## What you need to do
Word for word, retype the lines from the one containing "e), log'. split; [reflexivity |]." to the last line of the data below, both ends included.

--- Raw data Enclosed Below ---

(** C10: what comes out of [lambda_handler] is a dict with [status_code]
    200 or 402 when the [try] block returned it, the 500 dict whose
    [message] is [str(e)] when the block raised an instance [e] of
    [Exception], and otherwise an exception [e] that is no instance of
    [Exception], raised by [payment.request] or [fal_client.subscribe]
    and not caught.  So the handler always answers with a dict when the
    two collaborators raise instances of [Exception] only; and what
    [payment.request] raises is caught or goes through by its class. *)
Theorem lambda_handler_answers_or_propagates pay fal sched event log :
  exists result log',
    lambda_handler pay fal sched event log = (result, log') /\
    ((exists resp,
        result = Ok resp /\
        (status_code resp = Some (PyInt 200) /\
           lambda_handler_try pay fal sched event log = (Ok resp, log') \/
         status_code resp = Some (PyInt 402) /\
           lambda_handler_try pay fal sched event log = (Ok resp, log') \/
         status_code resp = Some (PyInt 500) /\
           exists e,
             lambda_handler_try pay fal sched event log = (Raise e, log') /\
             is_Exception e = true /\
             message resp = Some (PyStr (exc_str e)))) \/
     (exists e,
        result = Raise e /\ is_Exception e = false /\
        lambda_handler_try pay fal sched event log = (Raise e, log') /\
        ((exists token, pay token = Raise e) \/
         (exists i model_id prompt, fal i model_id prompt = Raise e)))) /\
    ((forall token e, pay token = Raise e -> is_Exception e = true) ->
     (forall i model_id prompt e,
        fal i model_id prompt = Raise e -> is_Exception e = true) ->
     exists resp, result = Ok resp) /\
    (forall d count e,
       event = PyDict d -> image_count event = Ok count ->
       pay (token_of d) = Raise e ->
       result = if is_Exception e then Ok (response_500 e) else Raise e).
Proof.
  rewrite AppFacts.lambda_handler_unfold.
  pose proof (AppFacts.lambda_handler_try_run pay fal sched event log) as Htry.
  pose proof (AppTaskFacts.lambda_handler_try_raise pay fal sched event log) as Horigin.
  unfold token_of.
  destruct (lambda_handler_try pay fal sched event log) as [[resp | e] log'].
  - exists (Ok resp), log'. split; [reflexivity |]. split; [| split].
    + left. exists resp. split; [reflexivity |].
      inversion Htry; subst; [right; left | left]; split; reflexivity.
    + intros _ _. eauto.
    + intros d count e -> Hc Hp. inversion Htry; subst; congruence.
  - destruct (is_Exception e) eqn:HE.
    + exists (Ok (response_500 e)), log'. split; [reflexivity |].
      split; [| split].
      * left. exists (response_500 e). split; [reflexivity |].
        right; right. split; [reflexivity |]. exists e. repeat split. exact HE.
      * intros _ _. eauto.
      * intros d count e' -> Hc Hp.
        inversion Htry; subst; try congruence.
        assert (e' = e) as -> by congruence. rewrite HE. reflexivity.
    + exists (Raise e), log'. split; [reflexivity |].
      destruct (Horigin e log' eq_refl) as [Hexc | Hfrom]; [congruence |].
      split; [| split].
      * right. exists e. split; [reflexivity |]. split; [exact HE |].
        split; [reflexivity | exact Hfrom].
      * intros Hpay Hfal. exfalso.
        destruct Hfrom as [[token Hp] | (i & m & p & Hf)].
        -- apply Hpay in Hp. congruence.
        -- apply Hfal in Hf. congruence.
      * intros d count e' -> Hc Hp.
        inversion Htry; subst; try congruence.
        assert (e' = e) as -> by congruence. rewrite HE. reflexivity.
Qed.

--- End of Enclosed Raw data ---

## The completed task
    + exists (Raise e), log'. split; [reflexivity |].
      destruct (Horigin e log' eq_refl) as [Hexc | Hfrom]; [congruence |].
      split; [| split].
      * right. exists e. split; [reflexivity |]. split; [exact HE |].
        split; [reflexivity | exact Hfrom].
      * intros Hpay Hfal. exfalso.
        destruct Hfrom as [[token Hp] | (i & m & p & Hf)].
        -- apply Hpay in Hp. congruence.
        -- apply Hfal in Hf. congruence.
      * intros d count e' -> Hc Hp.
        inversion Htry; subst; try congruence.
        assert (e' = e) as -> by congruence. rewrite HE. reflexivity.
Qed.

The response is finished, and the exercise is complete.